▸ Requirement: Beginning with the first line, please return the entries exactly through the line that contains "set (c1 := c <|", and leave out all later lines.

Records provided: Begin

Lemma advance_commit_kept i n : kept_node n (advance_commit i n).
Proof.
  destruct (advance_commit_identity i n) as (Hid & Hr & _).
  split_and!; [done|done| |apply advance_commit_log| |apply advance_commit_ballot].
  - unfold advance_commit. cbn. repeat (case_match; try done).
  - unfold match_index. rewrite Hr, advance_commit_log.
    unfold advance_commit. cbn. repeat (case_match; try done).
Qed.

Lemma refresh_policy_kept c : node_wise kept_node c (snd (refresh_witness_commit_quorum_policy c)).
Proof.
  unfold refresh_witness_commit_quorum_policy. cbn [snd]. destruct (negb _); [|by apply (node_wise_eq _)].
  set (c1 := c <| rc_count_witness_in_commit_quorum := _ |>).
  transitivity c1; [by apply (node_wise_eq _)|].
  destruct (refresh_commit_index_cases c1) as [->|(i & l & m & _ & _ & _ & _ & Hn)]; [reflexivity|].
  intros k n'. rewrite Hn, lookup_fmap. intros (n & Hk & ->)%fmap_Some. exists n. split; [done|].
  case_match; [apply advance_commit_kept|reflexivity].
Qed.

(** What the leader change sets besides the nodes. *)
Definition office_view (c : RaftCluster) :=
  (rc_leader_id c, rc_leader_lease_valid c, rc_follower_lease_valid c, rc_vote_responses c,
   rc_pre_vote_responses c, rc_reorder_queues c, rc_last_index_before_current_term c).

Lemma refresh_commit_index_view c : office_view (refresh_commit_index c) = office_view c.
Proof. unfold refresh_commit_index. repeat (case_match; try done). Qed.

Lemma refresh_policy_view c :
  office_view (snd (refresh_witness_commit_quorum_policy c)) = office_view c.
Proof.
  unfold refresh_witness_commit_quorum_policy. cbn [snd]. destruct (negb _); [|done].
  by rewrite refresh_commit_index_view.
Qed.

Lemma reset_pipelines_only l c :
  reset_replication_pipelines_for_leader l c
  = c <| rc_peer_pipelines := rc_peer_pipelines (reset_replication_pipelines_for_leader l c) |>.
Proof.
  unfold reset_replication_pipelines_for_leader.
  generalize (rc_last_log_index c +s 1), (pipeline_limits (rc_config c)), (node_ids c).
  intros next limits ids. revert c. induction ids as [|id ids IH]; intros c; [by destruct c|].
  cbn [foldl]. rewrite IH at 1. by destruct c.
Qed.

Lemma refresh_commit_index_known c : indexes_known c -> indexes_known (refresh_commit_index c).
Proof.
  intros Hk. unfold refresh_commit_index. destruct (commit_quorum_match_index c); [|done].
  destruct (rc_leader_id c); [|done]. destruct (rc_nodes c !! _); [|done]. destruct (negb _); [done|].
  apply refresh_cluster_indexes_known.
Qed.

Lemma refresh_policy_known c :
  indexes_known c -> indexes_known (snd (refresh_witness_commit_quorum_policy c)).
Proof.
  intros Hk. unfold refresh_witness_commit_quorum_policy. cbn [snd].
  destruct (negb _); [|done]. by apply refresh_commit_index_known.
Qed.

Record office_taken (k : NodeId) (t : Term) (c c' : RaftCluster) : Prop := {
  ot_leader : rc_leader_id c' = Some k;
  ot_term : rc_current_term c' = t;
  ot_leases : rc_leader_lease_valid c' = false /\ rc_follower_lease_valid c' = false;
  ot_cleared : rc_vote_responses c' = ∅ /\ rc_pre_vote_responses c' = ∅ /\ rc_reorder_queues c' = ∅;
  ot_before : rc_last_index_before_current_term c' = rc_last_log_index c;
  ot_nodes : forall id n', rc_nodes c' !! id = Some n' ->
    ballot n' = (t, Some k) /\ (nd_raft_role n' = Leader <-> id = k)
}.

(** A node after the election was recorded and the commit policy refreshed. *)
Definition elected_node (k : NodeId) (t : Term) (n n' : Node) : Prop :=
  nd_id n' = nd_id n /\ nd_replica_role n' = nd_replica_role n /\ nd_log n' = nd_log n
  /\ ballot n' = (t, Some k) /\ nd_raft_role n' = elected_role k Leader n.

Lemma take_office_spec k t c :
  let c' := take_office k t c in
  node_wise (elected_node k t) c c'
  /\ office_view c' = (Some k, false, false, ∅, ∅, ∅, rc_last_log_index c)
  /\ rc_current_term c' = t
  /\ (indexes_known c -> indexes_known c').
Proof.
  cbn zeta. pose proof (proj2 (take_office_ballots k t c)) as Ht. revert Ht. unfold take_office.
  set (c1 := clear_reorder_queues _).
  assert (settle_leader_transfer k c1 = c1 <| rc_leader_transfer := rc_leader_transfer (settle_leader_transfer k c1) |>
                   <| rc_aborted_leader_transfers := rc_aborted_leader_transfers (settle_leader_transfer k c1) |>) as Hs.
  { unfold settle_leader_transfer, complete_leader_transfer, abort_leader_transfer.
    destruct (active_leader_transfer c1); [|by destruct c1]. case_match; by destruct c1. }
  cbn zeta. set (c2 := settle_leader_transfer k c1) in *. clearbody c2. rewrite Hs. clear Hs.
  set (c3 := record_election k Leader _).
  assert (rc_nodes c3 = (fun node =>
            node <| nd_hard_state ::= (fun h => h <| hs_current_term := t |> <| hs_voted_for := Some k |>) |>
                 <| nd_raft_role := elected_role k Leader node |>) <$> rc_nodes c) as Hn3 by done.
  assert (office_view c3 = (Some k, false, false, ∅, ∅, ∅, rc_last_log_index c)) as Hv3 by done.
  assert (rc_last_log_index c3 = rc_last_log_index c) as Hl3 by done. clearbody c3.
  pose proof (refresh_policy_kept c3) as Hk4. pose proof (refresh_policy_view c3) as Hv4.
  pose proof (refresh_policy_known c3) as Hi4. set (c4 := snd (refresh_witness_commit_quorum_policy c3)) in *.
  clearbody c4. rewrite reset_pipelines_only. intros Ht. split_and!.
  - intros id n' Hn'. destruct (Hk4 id n' Hn') as (n3 & Hn & Hkept). rewrite Hn3, lookup_fmap in Hn.
    apply fmap_Some in Hn as (n & Hn & ->). exists n. split; [done|].
    destruct Hkept as (H1 & H2 & H3 & H4 & _ & H6). by split_and!.
  - rewrite <- Hv3, <- Hv4. done.
  - exact Ht.
  - intros Hi. apply Hi4. intros id n'. rewrite Hn3, Hl3, lookup_fmap.
    intros (n & Hn & ->)%fmap_Some. apply (Hi id n Hn).
Qed.

Lemma take_office_taken k t c :
  nodes_keyed c -> office_taken k t c (take_office k t c).
Proof.
  intros Hkey. destruct (take_office_spec k t c) as (Hn & Hv & Ht & _). unfold office_view in Hv.
  injection Hv as Hl Hlv Hfv Hvr Hpv Hrq Hbf. split; [done|done|done|done|done|].
  intros id n' Hn'. destruct (Hn id n' Hn') as (n & Hc & _ & _ & _ & Hb & Hr). split; [done|].
  rewrite Hr. unfold elected_role, passive_role. rewrite (Hkey _ _ Hc).
  destruct (N.eqb_spec id k); [done|]. by case_bool_decide.
Qed.

Lemma append_noop_role l e n : nd_raft_role (append_noop l e n) = nd_raft_role n.
Proof.
  assert (forall m, nd_raft_role (append_entry e m) = nd_raft_role m) as Ha
    by (intros m; by rewrite (append_entry_cursors e m)).
  unfold append_noop. repeat (case_match; rewrite ?Ha; try done).
  unfold append_witness_entry. cbn zeta.
  rewrite (append_entry_cursors _ (acknowledge_witness_index (entry_index e) n)). cbn.
  unfold acknowledge_witness_index. by case_match.
Qed.

Lemma broadcast_noop_office k t c c1 :
  office_taken k t c c1 ->
  match broadcast_leader_noop c1 with
  | (Ok lid, c2) =>
      office_taken k t c c2 /\ lid = mkLogId t (rc_last_log_index c1 + 1)
      /\ forall n1, rc_nodes c1 !! k = Some n1 -> nd_id n1 = k ->
           rc_nodes c2 !! k = Some (append_entry (mkLogEntry lid noop_payload false) n1)
  | (Err _, c2) => c2 = c1 /\ (u64_max <= rc_last_log_index c1)%N
  end.
Proof.
  intros [Hl Ht Hle Hcl Hb Hn]. unfold broadcast_leader_noop, next_log_index, ok_or. rewrite Hl.
  destruct (checked_add (rc_last_log_index c1) 1) as [i|] eqn:Ei.
  2: { split; [done|]. unfold checked_add in Ei.
       destruct (N.leb_spec (rc_last_log_index c1 + 1) u64_max); [done|lia]. }
  apply checked_add_Some in Ei as [-> _]. rewrite Ht. split_and!; [|done|].
  - split; try done. intros id n'. cbn. rewrite lookup_fmap. intros (n & Hid & ->)%fmap_Some.
    rewrite append_noop_ballot, append_noop_role. by apply Hn.
  - intros n1 Hn1 Hid. cbn. rewrite lookup_fmap, Hn1. cbn. unfold append_noop. by rewrite Hid, N.eqb_refl.
Qed.

Lemma campaign_allowed k forced c :
  campaign_refusal k forced c = None ->
  exists n, rc_nodes c !! k = Some n /\ nd_replica_role n = Voter.
Proof.
  unfold campaign_refusal. destruct (_ && _); [done|]. destruct (_ && _); [done|]. destruct (_ && _); [done|].
  destruct (rc_nodes c !! k) as [n|]; [|done]. destruct (nd_replica_role n) eqn:Er; try done. eauto.
Qed.

(** The leader's node once office is taken: its log is as it was and ends
    below the next index. *)
Lemma take_office_leader k t c n :
  nodes_keyed c -> indexes_known c -> rc_nodes c !! k = Some n -> nd_replica_role n = Voter ->
  exists n1, rc_nodes (take_office k t c) !! k = Some n1 /\ nd_id n1 = k /\ nd_log n1 = nd_log n
    /\ (index_or_default (last (nd_log n)) <= rc_last_log_index (take_office k t c))%N.
Proof.
  intros Hkey Hknown Hn Hr. destruct (take_office_spec k t c) as (Hw & _ & _ & Hi). specialize (Hi Hknown).
  destruct (take_office_ballots k t c) as [Hb _]. apply (f_equal (lookup k)) in Hb.
  unfold ballots in Hb. rewrite !lookup_fmap, Hn in Hb. cbn in Hb. apply fmap_Some in Hb as (n1 & Hn1 & _).
  exists n1. destruct (Hw _ _ Hn1) as (n0 & Hn0 & Hid & Hrole & Hlog & _). rewrite Hn in Hn0. injection Hn0 as <-.
  split_and!; [done|by rewrite Hid, (Hkey _ _ Hn)|done|].
  specialize (Hi _ _ Hn1). unfold match_index in Hi. rewrite Hrole, Hr, Hlog in Hi.
  rewrite bool_decide_eq_false_2 in Hi by done. cbn zeta in Hi. lia.
Qed.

Records provided: End

▸ Written answer:
Lemma advance_commit_kept i n : kept_node n (advance_commit i n).
Proof.
  destruct (advance_commit_identity i n) as (Hid & Hr & _).
  split_and!; [done|done| |apply advance_commit_log| |apply advance_commit_ballot].
  - unfold advance_commit. cbn. repeat (case_match; try done).
  - unfold match_index. rewrite Hr, advance_commit_log.
    unfold advance_commit. cbn. repeat (case_match; try done).
Qed.

Lemma refresh_policy_kept c : node_wise kept_node c (snd (refresh_witness_commit_quorum_policy c)).
Proof.
  unfold refresh_witness_commit_quorum_policy. cbn [snd]. destruct (negb _); [|by apply (node_wise_eq _)].
  set (c1 := c <| rc_count_witness_in_commit_quorum := _ |>).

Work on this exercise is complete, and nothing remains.